Uno de los amigos sacó un pantallazo de la conversación y lo envió a otro grupo para seguir bromeando. Al ver horas después la captura en algunas páginas, no salían de su asombro.

Quienes conocen al chaval que hizo el pantallazo dicen que está abatido. Otros amigos se explican indignados: “Es obvio que se trata de una broma. Son comentarios de coña de cualquier grupo de colegas. La interpretación que se ha hecho nos tiene muy preocupados porque tiene que quedar claro que nosotros, todos los amigos, estamos indignados con lo que ha hecho 'Capi'. No nos lo podemos explicar”.

Capi fue solo al encuentro del presidente. Ninguno de sus amigos creyó que estuviera hablando en serio. No hubo ni apoyo ni coordinación de ningún tipo. Sus amigos sólo se enteraron del puñetazo por los medios unos minutos después.
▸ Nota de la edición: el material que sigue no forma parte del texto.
(** ** Construction *)

(** What [_from_parent] does to the store, and the partition it builds. *)
Lemma Partition_from_parent_inv pid P ofl st r st' :
  Partition_from_parent pid P ofl st = (r, st') ->
  st_calls st' = st_calls st /\
  st_next_id st <= st_next_id st' /\
  exists d',
    st_dicts st' = st_dicts st ++ [d'] /\
    dict_keys d' = dict_keys (parts_of st P) /\
    (forall p fs, dict_get d' p = Some fs ->
       dict_get (parts_of st P) p = Some fs \/ st_next_id st <= fs_id fs) /\
    forall P', r = Ok P' ->
      (exists mapping fls,
         ofl = Some mapping /\
         flows_on (parts_of st P) mapping [] = Ok fls /\
         apply_flows_on fls (parts_of st P) (st_next_id st) = (Ok tt, d', st_next_id st')) /\
      updaters P' = updaters P /\
      p_id (pdata P') = pid /\
      assignment (pdata P') = mkAssignment (length (st_dicts st)) /\
      graph (pdata P') = graph (pdata P) /\
      parts (pdata P') = parts (pdata P) /\
      parent (pdata P') = Some (pdata P) /\
      flips (pdata P') = ofl /\
      _cache (pdata P') = [].
Proof.
  unfold Partition_from_parent, bind. rewrite Assignment_copy_run.
  fold (parts_of st P). set (d := parts_of st P).
  destruct ofl as [mapping|].
  - rewrite Assignment_update_fresh.
    destruct (flows_on d mapping []) as [fls|e] eqn:Hfl.
    + destruct (apply_flows_on fls d (st_next_id st)) as [[r0 d'] nid'] eqn:Happ.
      pose proof (apply_flows_on_keys _ _ _ _ _ _ Happ) as Hkeys.
      pose proof (apply_flows_on_id _ _ _ _ _ _ Happ) as Hid.
      assert (forall p fs, dict_get d' p = Some fs ->
                dict_get d p = Some fs \/ st_next_id st <= fs_id fs) as Hobj.
      { intros p fs. by apply (apply_flows_on_objects _ _ _ _ _ _ _ _ Happ). }
      destruct r0 as [[]|e].
      * rewrite flows_from_changes_run.
        destruct (flows_on (deref _ _) mapping []) as [fls'|e]; simpl.
        -- match goal with
           | |- context [compute_edge_flows ?s _] => set (self := s)
           end.
           pose proof (compute_edge_flows_run self
                         (mkState (st_dicts st ++ [d']) nid' (st_calls st))) as Hst.
           destruct (compute_edge_flows self _) as [[ef|e] st2]; simpl in Hst; subst st2.
           ++ intros [= <- <-]. simpl. split_and!; [done..|].
              exists d'. split_and!; [done..|]. intros P' [= <-]. simpl.
              split_and!; [|done..]. by exists mapping, fls.
           ++ intros [= <- <-]. simpl. split_and!; [done..|].
              exists d'. split_and!; [done..|]. by intros P' [=].
        -- intros [= <- <-]. simpl. split_and!; [done..|].
           exists d'. split_and!; [done..|]. by intros P' [=].
      * intros [= <- <-]. simpl. split_and!; [done..|].
        exists d'. split_and!; [done..|]. by intros P' [=].
    + intros [= <- <-]. simpl. split_and!; [done..|].
      exists d. split_and!; [done | done | by left |]. by intros P' [=].
  - intros [= <- <-]. simpl. split_and!; [done..|].
    exists d. split_and!; [done | done | by left |]. by intros P' [=].
Qed.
A Capi lo llevaron a comisaría y luego a los calabozos de Marín. A la mañana siguiente, le tomaron declaración.

Le acompañaba su padre. Su madre sufrió un ataque de ansiedad y no acudió a la declaración.

En Pontevedra, una ciudad tranquila y sosegada a orillas del río Lérez, no hay otro tema de conversación. Unas niñas que acuden al colegio con grandes mochilas a la espalda sintetizan el suceso con cerrado acento de la ría: “Ahora Pontevedra ya es famosa”. Capi ya es para siempre el chaval que pegó al presidente.